**Data excerpts:**
(** The compacted group, opened by a new process: its snapshot was collected from
    [run_history], and the log behind it can be applied. *)
(** One more entry is committed behind the snapshot and not yet applied. *)
Definition run_proposed : option RunWorld :=
  match run_compacted 2 with
  | Some (wd, vm) =>
      match execute_batch [run_request_of (ProposeOperation 2 (run_payload 9))] wd with (Ok _, wd) => Some (wd, vm) | _ => None end
  | None => None
  end.
Definition run_reads (s : RunWorld) (node : Impl) (store : SnapshotStorage) : bool :=
  let p := state node in
  match load (last_included_index (snapshot p)) (s.2.1, store) with
  | (Ok loaded, _) =>
      let snap := lm_snapshot loaded in
      bool_decide (as_group_id snap = run_group) && bool_decide (as_raft_snapshot snap = snapshot p)
      && bool_decide (take 32 (rev (digest_input (as_entries snap)) ++ replicate 32 x00) = part_set_checksum (snapshot p))
      && bool_decide (application_entries run_history = as_entries snap)
  | _ => false
  end.
Definition run_replays (p : PersistentState) : bool :=
  match replay_log run_group default_command_limits default_definition_limits (committed_log run_history p) run_fresh with
  | (st, m) => is_ok st && (length (md_nodes m) =? 3)%nat
  end.
Definition run_marks (s : RunWorld) : bool :=
  match execute_batch [run_request_of (MarkAppliedOperation 4)] s.1 with
  | (Ok [result], _) => is_ok (dres_status result)
  | _ => false
  end.
Definition run_check (s : RunWorld) : bool :=
  match find_group (d_runtime s.1.2) run_group, dm_snapshot_storage s.2.2 with
  | Some node, Some store =>
      let p := state node in
      (last_included_index (snapshot p) =? 2) && (applied_index p =? 3) && (commit_index p =? 4)
      && bool_decide (entry_index <$> log p = [3; 4])
      && run_reads s node store && run_replays p && run_marks s
  | _, _ => false
  end.
Lemma run_collects : collect_entries 2 run_history = Ok (application_entries run_history).
Proof. vm_compute. reflexivity. Qed.
Lemma run_created : Metadata_create run_metadata_limits = Ok run_fresh.
Proof. reflexivity. Qed.
Lemma run_log_contiguous entries : entry_index <$> entries = [3; 4] -> contiguous 2 entries /\ blen entries = 2.
Proof.
  intros E. assert (Hl : length entries = 2%nat) by (by rewrite <- (length_fmap entry_index), E). split; [|lia].
  intros i e Hi. assert (Hk : (entry_index <$> entries) !! i = Some (entry_index e)) by (by rewrite list_lookup_fmap, Hi).
  rewrite E in Hk. destruct i as [|[|i]]; cbn in Hk; [injection Hk as <-; reflexivity..|discriminate Hk].
Qed.
Lemma recovery_replays_log_witness : exists s m wd v', run_proposed = Some s /\
  recover_impl run_sha256 run_group (dm_snapshot_storage s.2.2) run_metadata_limits default_command_limits default_definition_limits (s.1, s.2.1) = (Ok m, (wd, v')) /\
  length (md_nodes (dm_metadata m)) = 3%nat /\ marks run_group 4 s.1 wd.
Proof.
  destruct (run_elim run_proposed run_check ltac:(vm_compute; reflexivity)) as ([[w d] [v m0]] & Es & Hc). exists ((w, d), (v, m0)).
  unfold run_check in Hc. cbn [fst snd] in *. destruct (find_group (d_runtime d) run_group) as [node|] eqn:Ef; [|discriminate Hc].
  destruct (dm_snapshot_storage m0) as [store|] eqn:Eo; [|discriminate Hc].
  apply andb_true_iff in Hc as [[[[[[Hi%Z.eqb_eq Ha%Z.eqb_eq]%andb_true_iff Hk%Z.eqb_eq]%andb_true_iff Hl%bool_decide_eq_true]%andb_true_iff Hr]%andb_true_iff Hp]%andb_true_iff Hmk].
  apply run_log_contiguous in Hl as [Hcl Hl].
  unfold run_reads in Hr. cbn [fst snd] in Hr. destruct (load (last_included_index (snapshot (state node))) (v, store)) as [[loaded|] [v1 store1]] eqn:El; [|discriminate Hr].
  apply andb_true_iff in Hr as [[[Hg%bool_decide_eq_true Hs%bool_decide_eq_true]%andb_true_iff Hd%bool_decide_eq_true]%andb_true_iff He%bool_decide_eq_true].
  unfold run_replays in Hp. destruct (replay_log _ _ _ _ _) as [st md'] eqn:Em. apply andb_true_iff in Hp as [Hst%bool_decide_eq_true Hn%Nat.eqb_eq]. subst st.
  assert (Hmarks : exists wd, marks run_group 4 (w, d) wd).
  { unfold run_marks in Hmk. cbn [fst] in Hmk. unfold marks. change {| dr_group_id := run_group; dr_operation := MarkAppliedOperation 4; dr_required_leader_term := None |} with (run_request_of (MarkAppliedOperation 4)).
    destruct (execute_batch [run_request_of (MarkAppliedOperation 4)] (w, d)) as [[[|result [|? ?]]|] wd]; try discriminate Hmk.
    exists wd, result. split; [reflexivity|]. apply bool_decide_eq_true in Hmk. exact Hmk. }
  destruct Hmarks as [wd Hmarks].
  destruct (recovery_replays_log run_sha256 run_group (Some store) run_metadata_limits default_command_limits default_definition_limits w d v node run_history run_fresh
    Ef run_created) as [_ H].
  { split; [apply run_contiguous|]. split; [rewrite Hi; reflexivity|]. split; [intros [=]|]. intros store' loaded' vs [= <-]. rewrite El, Hi. intros [= <- _]. rewrite <- He. apply run_collects. }
  destruct (H md' wd eq_refl) as (m & v' & E & Emd); [lia|lia|rewrite Hi; exact Hcl| |exact Em| |].
  { intros _. exists (lm_snapshot loaded), v1, store1. exists store, loaded.
    split; [reflexivity|]. split; [exact El|]. split; [reflexivity|]. split; [exact Hg|]. split; [exact Hs|]. unfold run_sha256. f_equal. exact Hd. }
  { unfold persisted. rewrite Ha, Hk. exact Hmarks. }
  exists m, wd, v'. split; [exact Es|]. split; [exact E|]. split; [rewrite Emd; exact Hn|exact Hmarks].
Defined.
Definition run_compacts (s : RunWorld) : bool :=
  disk_okb (mem_disk s.2.1)
  && match find_group (d_runtime s.1.2) (dm_group_id s.2.2) with Some node => last_included_index (snapshot (state node)) =? 0 | None => true end
  && match compact_applied_prefix run_sha256 2 s with (Ok _, _) => true | _ => false end.
Lemma compaction_behind_snapshot_witness : exists s report s', run_recovered = Some s /\ compact_applied_prefix run_sha256 2 s = (Ok report, s') /\
  exists snap config, last_included_index (as_raft_snapshot snap) = 2 /\ installed_in config snap (disk s.2.1) (disk s'.2.1).
Proof.
  destruct (run_elim run_recovered run_compacts ltac:(vm_compute; reflexivity)) as ([[w d] [v m]] & Es & Hc). unfold run_compacts in Hc.
  apply andb_true_iff in Hc as [[Hd%disk_okb_spec Hf]%andb_true_iff Hr]. cbn [fst snd] in *.
  destruct (compact_applied_prefix run_sha256 2 ((w, d), (v, m))) as [[report|] [[w' d'] [v' m']]] eqn:E; [|discriminate Hr].
  exists ((w, d), (v, m)), report, ((w', d'), (v', m')). split; [exact Es|]. split; [exact E|].
  destruct (compaction_behind_snapshot run_sha256 2 w d v m (Ok report) w' d' v' m') as (node & snap & store & _ & Hco & Hin & _).
  - exact Hd.
  - unfold in_width. lia.
  - intros node Hnode. rewrite Hnode in Hf. apply Z.eqb_eq in Hf. rewrite Hf. unfold in_width. lia.
  - exact E.
  - right. by exists report.
  - exists snap, (ss_config store). split; [by destruct Hco|exact Hin].
Defined.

**PROBLEM REQUIREMENTS:**
Using the data above, repeat exactly the lines that begin at the line with "Ef run_created) as [_ H]." and end at the line with "unfold persisted. rewrite", both ends included.

**OUTPUT BELOW:**
    Ef run_created) as [_ H].
  { split; [apply run_contiguous|]. split; [rewrite Hi; reflexivity|]. split; [intros [=]|]. intros store' loaded' vs [= <-]. rewrite El, Hi. intros [= <- _]. rewrite <- He. apply run_collects. }
  destruct (H md' wd eq_refl) as (m & v' & E & Emd); [lia|lia|rewrite Hi; exact Hcl| |exact Em| |].
  { intros _. exists (lm_snapshot loaded), v1, store1. exists store, loaded.
    split; [reflexivity|]. split; [exact El|]. split; [reflexivity|]. split; [exact Hg|]. split; [exact Hs|]. unfold run_sha256. f_equal. exact Hd. }
  { unfold persisted. rewrite Ha, Hk. exact Hmarks. }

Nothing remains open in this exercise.